Mulher nua dormindo. O mistério em pétalas.
Os labirintos semicerrados, como se deuses
movessem a mobília dos sonhos.

A cama e uma mulher silenciosa. Gótico barco
e páginas de antigos mares na insônia
das palavras caladas, âncoras de sombra.

Noite entre mulher e vigília.
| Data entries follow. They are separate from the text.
(** * github_star_crawler: partitioning, scheduling and the GraphQL client

    A shallow embedding of [partitioning.py], [github_client.py] and
    [crawler.py].  Python integers are unbounded, so they are [Z]; a
    [datetime.date] is its proleptic Gregorian ordinal ([date.toordinal]),
    also a [Z], so that [(b - a).days] is [b - a] and
    [d + timedelta(days=n)] is [d + n]; [None] is [option]'s [None]. *)

From Stdlib Require Import ZArith List Ascii String QArith Qminmax Qpower Lia Lqa Bool.
From stdpp Require Import gmap strings list.

Local Open Scope Z_scope.

(** ** partitioning.py *)

Module Partitioning.

(** A date as its ordinal. *)
Definition date := Z.

(** [date(2008, 1, 1).toordinal()]. *)
Definition EARLIEST_GITHUB_DATE : date := 733042.

Record SearchPartition := mkPartition {
  stars_min : Z;
  stars_max : Z;
  created_from : option date;
  created_to : option date
}.

#[global] Instance SearchPartition_eq_dec : EqDecision SearchPartition.
Proof. solve_decision. Defined.

(** [self.created_from and self.created_to]: a date is always truthy, so
    the test is on presence only. *)
Definition has_dates (p : SearchPartition) : bool :=
  match created_from p, created_to p with
  | Some _, Some _ => true
  | _, _ => false
  end.

Definition with_date_window (p : SearchPartition) (today earliest : date)
  : SearchPartition :=
  if has_dates p then p
  else mkPartition (stars_min p) (stars_max p) (Some earliest) (Some today).

Definition split_stars (p : SearchPartition)
  : option (SearchPartition * SearchPartition) :=
  if stars_min p >=? stars_max p then None
  else
    let midpoint := (stars_min p + stars_max p) / 2 in
    let high := mkPartition (midpoint + 1) (stars_max p)
                            (created_from p) (created_to p) in
    let low := mkPartition (stars_min p) midpoint
                           (created_from p) (created_to p) in
    Some (high, low).

Definition split_dates (p : SearchPartition)
  : option (SearchPartition * SearchPartition) :=
  match created_from p, created_to p with
  | Some cf, Some ct =>
      if cf >=? ct then None
      else
        let span_days := ct - cf in
        let midpoint := cf + span_days / 2 in
        let first := mkPartition (stars_min p) (stars_max p)
                                 (Some cf) (Some midpoint) in
        let second := mkPartition (stars_min p) (stars_max p)
                                  (Some (midpoint + 1)) (Some ct) in
        Some (first, second)
  | _, _ => None
  end.

Definition is_single_day (p : SearchPartition) : bool :=
  match created_from p, created_to p with
  | Some cf, Some ct => cf =? ct
  | _, _ => false
  end.

(** [(self.created_to - self.created_from).days], or 0 without dates. *)
Definition date_width (p : SearchPartition) : Z :=
  match created_from p, created_to p with
  | Some cf, Some ct => ct - cf
  | _, _ => 0
  end.

Definition priority_key (p : SearchPartition) : Z * Z * Z :=
  let width := stars_max p - stars_min p in
  (stars_max p, - width, - date_width p).

(** The closed integer range a partition covers on the score axis. *)
Definition in_stars (p : SearchPartition) (s : Z) : Prop :=
  stars_min p <= s <= stars_max p.

(** The closed range of days a date-bearing partition covers. *)
Definition in_dates (p : SearchPartition) (d : date) : Prop :=
  match created_from p, created_to p with
  | Some cf, Some ct => cf <= d <= ct
  | _, _ => False
  end.

(** The data-model invariant on the date bounds: both present or both
    absent, and ordered when present. *)
Definition dates_wf (p : SearchPartition) : Prop :=
  match created_from p, created_to p with
  | Some cf, Some ct => cf <= ct
  | None, None => True
  | _, _ => False
  end.

End Partitioning.

Import Partitioning.

(** ** Settings and the wire format

    [config.Settings], restricted to the fields the modelled code reads.
    [base_backoff_seconds] is a Python float; delays are idealised as
    rationals. *)

Record Settings := mkSettings {
  target_repo_count : Z;
  page_size : Z;
  min_stars : Z;
  max_partition_results : Z;
  max_retries : Z;
  base_backoff_seconds : Q;
  min_remaining_points : Z;
  min_request_interval_seconds : Q
}.

(** A repository node of a search page.  The fields that decide control
    flow are kept: [id] (absent, null or empty is falsy) and
    [stargazerCount] (absent or null makes [int(...)] raise). *)
Record RepoNode := mkNode {
  id : option string;
  stargazerCount : option Z
}.

Record PageInfo := mkPageInfo {
  hasNextPage : bool;
  endCursor : option string
}.

(** The [search] block of a response; [nodes] may be null and a list entry
    may be null. *)
Record SearchBlock := mkBlock {
  repositoryCount : option Z;
  totalCount : option Z;
  pageInfo : PageInfo;
  nodes : option (list (option RepoNode))
}.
O luar salta a janela
(uma lagoa) e por uma fresta mínima
a ternura sonha pequenos dragões.

 

 

 

 

 

 

Teologia

Deus visto daqui de baixo
finge que não me vê.

Eu o finjo igualmente
com um ar sem rumo, ser
ou não ser.

Posto que não há mais
o que fazer:

para todo efeito
o pacto é morto,

eu ando por linhas, torto.

 

 

 

 

 

 

Colheita

Palavra como um grão
— o debulhar, campina
ciente do geógrafo

em pleno estio, súbita
seara — maré movendo
o convés da lua.
 
Assim o poeta
— fauno entre riscos —
e estreito como um beco
 
volta ao início
das coisas
que se ferem

e pica a agulha
o seu palheiro:

toda palavra é cicatriz.

 

 

 

 

 

 

A Mario e seus cataventos

Todos temos um baú, perdido em algum
canto, na casa da avó, debaixo do tapete
do tempo... com coisas possíveis e mortais.
Quintana tinha um baú com coisas impossíveis.
Conchas, navios, cataventos, assombrações.
Retratos de antigas namoradas, os porres extremos,
a preguiça de certos telhados, ruazinhas de pó e saudade.
Um trem a passar numa estaçãozinha perdida,
e um poema no bolso do paletó, pedindo janelas.
É a este Mario, que atravessa o meu caminho,
— de pés ausentes e mãos delicadas —
que ele fica definitivamente como um grilo,
um anjo sussurrado, um passarinho.

 

 

 

 

 

 

Da imagem

Trapo de lua
dá para vestir
um poema
se uma imagem
souber o caminho
mais curto
(e surpreendente)
entre a coisa em si
e o dizer espantado

susto de um iceberg
a inaugurar sua ponta.

 

 

 

 

 

 

A idade das chuvas

Quando era infância
tive o meu caderno de chuvas:
algumas rasuradas, outras
fiéis cópias dos deveres do céu.

Quando era infância,
minhas chuvas eram as águas
do que poderiam ter sido:
fruto de rios bem cursados.

Mas herdei a chuva ancestral
que põe umidade na alma
e passa o ano a acarinhar
a palidez das poças de lama.

E é a mesma água que ainda sonha
os grandes oceanos.

 

 

 

 

 

 

Construção da chuva

Não me desfiz
nem dos pergaminhos
nem dos fantasmas.

A assombrada leveza
dos morcegos e a noite
roendo minhas insônias,

os parágrafos noturnos
da chuva a escrever o telhado
(finíssimo casulo),

enquanto o mundo lá fora
sempre às vésperas
de ser novamente lido

era a cópia eterna
dos dias já findos.

 

 

 

 

(imagens ©sikorzewska)

 

 

 

 

André Ricardo Aguiar (Itabaiana/PB, 1969) Publicou A flor em construção (1992); Alvenaria (Prêmio Novos Autores Paraibanos, 1997); de literatura infanto-juvenil: O rato que roeu o rei (2007) e Pequenas reinações (2007). Colaborador assíduo do Correio das Artes, tem trabalhos publicados na revista Poesia Sempre, Blocos (RJ), em antologias e jornais locais. Edita os blogues Fábula Portátil e Engrenagem.